** Opening PROVIDED RECORDS block **

(** The rounds end with the queue empty. *)
Lemma kahn_places fuel queue deg ordered : (fuel + length ordered = length ws)%nat -> placing (pw_entity_id <$> ordered) queue deg -> (forall pw, pw ∈ ordered -> pw ∈ ws) ->
  let out := kahn fuel (by_id ws) (links ws).2 queue deg ordered in
  (forall pw, pw ∈ out -> pw ∈ ws) /\ exists deg', placing (pw_entity_id <$> out) [] deg'.
Proof.
  revert queue deg ordered. induction fuel as [|fuel IH]; intros queue deg ordered Hfuel Hpl Hsub.
  - simpl. split; [done|]. pose proof (placed_fits _ _ _ Hpl) as Hlen. unfold ids in Hlen. rewrite !length_fmap in Hlen.
    destruct queue as [|x queue]; [by exists deg|]. simpl in Hlen. lia.
  - destruct queue as [|eid queue]; [split; [done|by exists deg]|]. cbn [kahn].
    destruct (placing_step _ _ _ _ Hpl) as (deg' & Heq & Hpl'). rewrite (proj2 links_spec eid), Heq.
    assert (Hin : eid ∈ ids) by (apply (pl_ids _ _ _ Hpl), elem_of_app; right; by left).
    apply list_elem_of_fmap in Hin as (pw & -> & Hpw). rewrite (by_id_self pw Hpw). simpl option_list.
    apply IH; [rewrite length_app; simpl; lia|by rewrite fmap_app|].
    intros x [Hx| ->%list_elem_of_singleton]%elem_of_app; [by apply Hsub|done].
Qed.

Lemma distinct_eq x y : x ∈ ws -> y ∈ ws -> pw_entity_id x = pw_entity_id y -> x = y.
Proof. intros Hx Hy Heq. pose proof (by_id_self x Hx) as H1. rewrite Heq, (by_id_self y Hy) in H1. by injection H1. Qed.

Lemma distinct_split out : NoDup (pw_entity_id <$> out) -> (forall pw, pw ∈ out -> pw ∈ ws) ->
  ws ≡ₚ out ++ List.filter (fun pw => negb (bool_decide (pw_entity_id pw ∈ pw_entity_id <$> out))) ws.
Proof.
  intros Hnd Hsub. apply NoDup_Permutation; [by apply (NoDup_fmap_1 pw_entity_id)| |].
  - apply list.NoDup_app. split_and!; [by apply (NoDup_fmap_1 pw_entity_id)| |apply NoDup_list_filter; by apply (NoDup_fmap_1 pw_entity_id)].
    intros x Hx. rewrite list_elem_of_In, List.filter_In, negb_true_iff, bool_decide_eq_false. intros [_ Hno]. apply Hno. by apply list_elem_of_fmap_2.
  - intros x. rewrite elem_of_app, (list_elem_of_In (List.filter _ ws)), List.filter_In, negb_true_iff, bool_decide_eq_false, <- list_elem_of_In. split.
    + intros Hx. destruct (decide (pw_entity_id x ∈ pw_entity_id <$> out)) as [(y & Heq & Hy)%list_elem_of_fmap|Hno]; [left|by right].
      rewrite (distinct_eq x y); [done|done|by apply Hsub|done].
    + intros [Hx|[Hx _]]; [by apply Hsub|done].
Qed.

(** A write whose chain of parents ends among the writes. *)
Inductive grounded : PendingWrite -> Prop :=
| grounded_root pw : pw ∈ ws -> (forall parent, parent ∈ ws -> parent_id pw <> Some (pw_entity_id parent)) -> grounded pw
| grounded_child pw parent : pw ∈ ws -> parent ∈ ws -> parent_id pw = Some (pw_entity_id parent) -> grounded parent -> grounded pw.

Lemma parent_in_self pw : pw ∈ ws -> forall p, parent_in (pw_entity_id pw) = Some p <-> parent_id pw = Some p /\ p ∈ ids.
Proof.
  intros Hpw p. unfold parent_in. rewrite (by_id_self pw Hpw). simpl. destruct (parent_id pw) as [q|]; [|by split; [|intros []]]. simpl.
  destruct (by_id ws !! q) as [y|] eqn:Hq; simpl.
  - apply by_id_Some in Hq as [Hy <-]. split; [intros [= <-]; split; [done|by apply list_elem_of_fmap_2]|by intros [[= <-] _]].
  - split; [done|]. intros [[= ->] (y & -> & Hy)%list_elem_of_fmap]. by rewrite by_id_self in Hq.
Qed.

Lemma grounded_placed out deg pw : placing (pw_entity_id <$> out) [] deg -> grounded pw -> pw_entity_id pw ∈ pw_entity_id <$> out.
Proof.
  intros Hpl. pose proof (pl_ids _ _ _ Hpl) as Hids. setoid_rewrite app_nil_r in Hids.
  induction 1 as [pw Hpw Hroot|pw parent Hpw Hpar Hp Hg IH]; apply Hids; (split; [by apply list_elem_of_fmap_2|]); intros p; rewrite parent_in_self by done.
  - intros [Hp (y & -> & Hy)%list_elem_of_fmap]. by destruct (Hroot y Hy).
  - rewrite Hp. by intros [[= <-] _].
Qed.
End Graph.

Lemma by_id_sub ws id pw : by_id ws !! id = Some pw -> pw ∈ ws.
Proof.
  unfold by_id. induction ws as [|x l IH] using rev_ind; [simpl; by rewrite lookup_empty|]. rewrite fold_left_app, elem_of_app, list_elem_of_singleton. simpl.
  rewrite lookup_insert_Some. intros [[_ <-]|[_ Hin]]; auto.
Qed.

Lemma kahn_sub fuel nodes children queue deg ordered pw : pw ∈ kahn fuel nodes children queue deg ordered -> pw ∈ ordered \/ exists id, nodes !! id = Some pw.
Proof.
  revert queue deg ordered. induction fuel as [|fuel IH]; intros queue deg ordered; [by left|]. destruct queue as [|eid queue]; [by left|]. cbn [kahn].
  destruct (fold_left release _ _) as [queue' deg']. intros [Hin|?]%IH; [|by right]. apply elem_of_app in Hin as [?|Hin]; [by left|].
  destruct (nodes !! eid) as [x|] eqn:Hx; simpl in Hin; [|by apply elem_of_nil in Hin]. apply list_elem_of_singleton in Hin as ->. right. by exists eid.
Qed.

(** Nothing is flushed that was not pending. *)
Lemma toposort_sub pending pw : pw ∈ toposort_pending pending -> pw ∈ pending.
Proof.
  assert (Hf : forall f (l : list PendingWrite), pw ∈ List.filter f l -> pw ∈ l) by (intros f l; rewrite !list_elem_of_In, List.filter_In; by intros [? _]).
  unfold toposort_pending. destruct (List.filter has_parent_key pending) as [|w0 ws0] eqn:Hws; [apply Hf|]. rewrite <- Hws. clear w0 ws0 Hws.
  destruct (links _) as [deg children]. set (ordered := kahn _ _ _ _ _ _). rewrite !elem_of_app. intros [?|[Hin|Hin]]; [by apply (Hf (fun pw => negb (has_parent_key pw)))| |].
  - apply kahn_sub in Hin as [?%elem_of_nil|[id Hid]]; [done|]. apply by_id_sub in Hid. by apply (Hf has_parent_key).
  - destruct (_ <? _)%nat; [|by apply elem_of_nil in Hin]. apply Hf in Hin. by apply (Hf has_parent_key).
Qed.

** Closing PROVIDED RECORDS block **

AIM OF THE EXERCISE -
Begin with the first line of the records and reproduce each line as is, ending with the line that holds "Hfuel Hpl Hsub.".

SOLUTION -
(** The rounds end with the queue empty. *)
Lemma kahn_places fuel queue deg ordered : (fuel + length ordered = length ws)%nat -> placing (pw_entity_id <$> ordered) queue deg -> (forall pw, pw ∈ ordered -> pw ∈ ws) ->
  let out := kahn fuel (by_id ws) (links ws).2 queue deg ordered in
  (forall pw, pw ∈ out -> pw ∈ ws) /\ exists deg', placing (pw_entity_id <$> out) [] deg'.
Proof.
  revert queue deg ordered. induction fuel as [|fuel IH]; intros queue deg ordered Hfuel Hpl Hsub.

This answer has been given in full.